START Input
(** * aslam_cv2: pinhole projection model and intrinsics initialisation

    A shallow embedding of [aslam_cameras/src/pinhole-camera.cc]
    (class template [PinholeProjection<DISTORTION_T>]) and of the
    [PinholeHelpers] header, together with the properties of the design
    document that can be settled on it.

    Conventions of the embedding:
    - a C++ [double] is an idealised real number ([R]); rounding, NaN and
      infinities are outside the model.  Comparisons that the code uses as
      conditions are the boolean tests of [Module Dbl];
    - [int] fields are integers ([Z]); [size_t] counters are [nat];
    - output parameters are returned as values.  Where the size of an Eigen
      output matters (the Jacobian overloads), the output is an
      [Eigen.Matrix] with its run-time dimensions, and every resize,
      coefficient write and block access carries Eigen's range assertion;
    - the distortion model, the rigid transformation and the OpenCV solvers
      are collaborators and enter as type classes; the grid observation is
      a record of its accessors. *)

From Stdlib Require Import Reals Lra Lia ZArith List Bool Arith.
Import ListNotations.

Open Scope R_scope.

(* ================================================================== *)
(** * Doubles and their comparisons *)

Module Dbl.

Definition ltb (a b : R) : bool := if Rlt_dec a b then true else false.
Definition leb (a b : R) : bool := if Rle_dec a b then true else false.
Definition gtb (a b : R) : bool := ltb b a.
Definition geb (a b : R) : bool := leb b a.

(** [std::numeric_limits<double>::max()]. *)
Definition DBL_MAX : R := (2 - / 2 ^ 52) * 2 ^ 1023.

(** Conversion [double -> int]: truncation towards zero. *)
Definition to_int (x : R) : Z :=
  if Rle_dec 0 x then Int_part x else (- Int_part (- x))%Z.

Definition square (x : R) : R := x * x.
Definition hypot (a b : R) : R := sqrt (square a + square b).

End Dbl.

Import Dbl.

(* ================================================================== *)
(** * Fixed-size vectors and the 2x2 Jacobian of a distortion *)

Record Vector2d := Vec2 { v2_0 : R; v2_1 : R }.
Record Vector3d := Vec3 { v3_0 : R; v3_1 : R; v3_2 : R }.
Record Vector4d := Vec4 { v4_0 : R; v4_1 : R; v4_2 : R; v4_3 : R }.

Record Matrix2d := Mat2 { m00 : R; m01 : R; m10 : R; m11 : R }.

(** [ph.head<3>()] and unary minus on a 3-vector. *)
Definition head3 (ph : Vector4d) : Vector3d :=
  Vec3 (v4_0 ph) (v4_1 ph) (v4_2 ph).

Definition neg3 (p : Vector3d) : Vector3d :=
  Vec3 (- v3_0 p) (- v3_1 p) (- v3_2 p).

(** [(y - yhat).norm()] *)
Definition dist2 (y yhat : Vector2d) : R :=
  sqrt (square (v2_0 y - v2_0 yhat) + square (v2_1 y - v2_1 yhat)).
END Input
> Exercise brief
The entries above should be repeated exactly, every one of them.

> Solution to the problem
(** * aslam_cv2: pinhole projection model and intrinsics initialisation

    A shallow embedding of [aslam_cameras/src/pinhole-camera.cc]
    (class template [PinholeProjection<DISTORTION_T>]) and of the
    [PinholeHelpers] header, together with the properties of the design
    document that can be settled on it.

    Conventions of the embedding:
    - a C++ [double] is an idealised real number ([R]); rounding, NaN and
      infinities are outside the model.  Comparisons that the code uses as
      conditions are the boolean tests of [Module Dbl];
    - [int] fields are integers ([Z]); [size_t] counters are [nat];
    - output parameters are returned as values.  Where the size of an Eigen
      output matters (the Jacobian overloads), the output is an
      [Eigen.Matrix] with its run-time dimensions, and every resize,
      coefficient write and block access carries Eigen's range assertion;
    - the distortion model, the rigid transformation and the OpenCV solvers
      are collaborators and enter as type classes; the grid observation is
      a record of its accessors. *)

From Stdlib Require Import Reals Lra Lia ZArith List Bool Arith.
Import ListNotations.

Open Scope R_scope.

(* ================================================================== *)
(** * Doubles and their comparisons *)

Module Dbl.

Definition ltb (a b : R) : bool := if Rlt_dec a b then true else false.
Definition leb (a b : R) : bool := if Rle_dec a b then true else false.
Definition gtb (a b : R) : bool := ltb b a.
Definition geb (a b : R) : bool := leb b a.

(** [std::numeric_limits<double>::max()]. *)
Definition DBL_MAX : R := (2 - / 2 ^ 52) * 2 ^ 1023.

(** Conversion [double -> int]: truncation towards zero. *)
Definition to_int (x : R) : Z :=
  if Rle_dec 0 x then Int_part x else (- Int_part (- x))%Z.

Definition square (x : R) : R := x * x.
Definition hypot (a b : R) : R := sqrt (square a + square b).

End Dbl.

Import Dbl.

(* ================================================================== *)
(** * Fixed-size vectors and the 2x2 Jacobian of a distortion *)

Record Vector2d := Vec2 { v2_0 : R; v2_1 : R }.
Record Vector3d := Vec3 { v3_0 : R; v3_1 : R; v3_2 : R }.
Record Vector4d := Vec4 { v4_0 : R; v4_1 : R; v4_2 : R; v4_3 : R }.

Record Matrix2d := Mat2 { m00 : R; m01 : R; m10 : R; m11 : R }.

(** [ph.head<3>()] and unary minus on a 3-vector. *)
Definition head3 (ph : Vector4d) : Vector3d :=
  Vec3 (v4_0 ph) (v4_1 ph) (v4_2 ph).

Definition neg3 (p : Vector3d) : Vector3d :=
  Vec3 (- v3_0 p) (- v3_1 p) (- v3_2 p).

(** [(y - yhat).norm()] *)
Definition dist2 (y yhat : Vector2d) : R :=
  sqrt (square (v2_0 y - v2_0 yhat) + square (v2_1 y - v2_1 yhat)).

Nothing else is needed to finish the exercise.